Activity:
Provide again, from the entries below, every line from the one containing "started from its idle state. *)" through the one containing "set (s1 := s", exactly as written, and no other line.

Supplied material:
(** [C10] A memory-card access through the port is transparent: once the port
    is selected, the bytes the program reads from DATA for 81h and whatever
    follows, and the cards afterwards, are those of the card's own exchange
    started from its idle state. *)
Theorem card_transparent s y txs :
  sio_selected s = true -> sio_state s = 0 -> Forall is_u8 txs ->
  let '(vs, (s', y')) := exchange_run (0x81 :: txs) (s, y) in
  (vs, sio_cards s') = slot_run (sio_port s) (0x81 :: txs) (MCD_Reset (sio_port s) (sio_cards s)).
Proof.
  intros Hsel Hst Htx. cbn [exchange_run slot_run].
  assert (Hx : let '(v, (s1, y1)) := sio_exchange 0x81 (s, y) in
    (v, sio_cards s1) = MCD_Tick (sio_port s) 0x81 (MCD_Reset (sio_port s) (sio_cards s)) /\
    sio_port s1 = sio_port s /\ card_selected s1).
  { unfold sio_exchange, SIO_Write, SIO_Write_Inner.
    change (0x1F801040 - 0x1F801040) with 0. cbv iota. unfold write_data. rewrite Hsel, Hst.
    change (u8 (Z.land 0x81 0xFF)) with 0x81. cbn [negb Z.eqb]. unfold write_first. cbn [Z.eqb Pos.eqb].
    cbn [sio_port sio_cards upd setter]. destruct (MCD_Tick _ _ _) as [rx cards].
    set (s1 := s <| sio_device := 2 |> <| sio_cards := cards |> <| sio_data := rx |> <| sio_state := 1 |> <| sio_tx_pending := true |>).
    assert (Hs : same_port s1 (fst (if negb (MCD_IsIdle (sio_port s1) cards) then sio_assert_ack (s1, y) else (s1, y))))
      by (destruct (negb _); [apply (assert_ack_same (s1, y)) | repeat split]).
    destruct (if negb _ then _ else _) as [s2 y2].
    destruct Hs as (E1 & E2 & E3 & E4 & E5 & E6 & E7 & E8). cbn in E1, E2, E3, E4, E5, E6, E7, E8.
    unfold SIO_Read, SIO_Read_Inner. change (0x1F801040 - 0x1F801040) with 0. unfold card_selected. cbn.
    rewrite E3, E4, E5, E6, E7, E8. repeat split; try assumption; lia. }
  destruct (sio_exchange 0x81 (s, y)) as [v [s1 y1] ]. destruct Hx as (Ht & Hport & Hs1). rewrite <- Ht.
  pose proof (card_exchanges txs s1 y1 Hs1 Htx) as IH.
  destruct (exchange_run txs (s1, y1)) as [vs [s2 y2] ]. rewrite Hport in IH. rewrite <- IH. reflexivity.
Qed.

Answer to the exercise:
    started from its idle state. *)
Theorem card_transparent s y txs :
  sio_selected s = true -> sio_state s = 0 -> Forall is_u8 txs ->
  let '(vs, (s', y')) := exchange_run (0x81 :: txs) (s, y) in
  (vs, sio_cards s') = slot_run (sio_port s) (0x81 :: txs) (MCD_Reset (sio_port s) (sio_cards s)).
Proof.
  intros Hsel Hst Htx. cbn [exchange_run slot_run].
  assert (Hx : let '(v, (s1, y1)) := sio_exchange 0x81 (s, y) in
    (v, sio_cards s1) = MCD_Tick (sio_port s) 0x81 (MCD_Reset (sio_port s) (sio_cards s)) /\
    sio_port s1 = sio_port s /\ card_selected s1).
  { unfold sio_exchange, SIO_Write, SIO_Write_Inner.
    change (0x1F801040 - 0x1F801040) with 0. cbv iota. unfold write_data. rewrite Hsel, Hst.
    change (u8 (Z.land 0x81 0xFF)) with 0x81. cbn [negb Z.eqb]. unfold write_first. cbn [Z.eqb Pos.eqb].
    cbn [sio_port sio_cards upd setter]. destruct (MCD_Tick _ _ _) as [rx cards].
    set (s1 := s <| sio_device := 2 |> <| sio_cards := cards |> <| sio_data := rx |> <| sio_state := 1 |> <| sio_tx_pending := true |>).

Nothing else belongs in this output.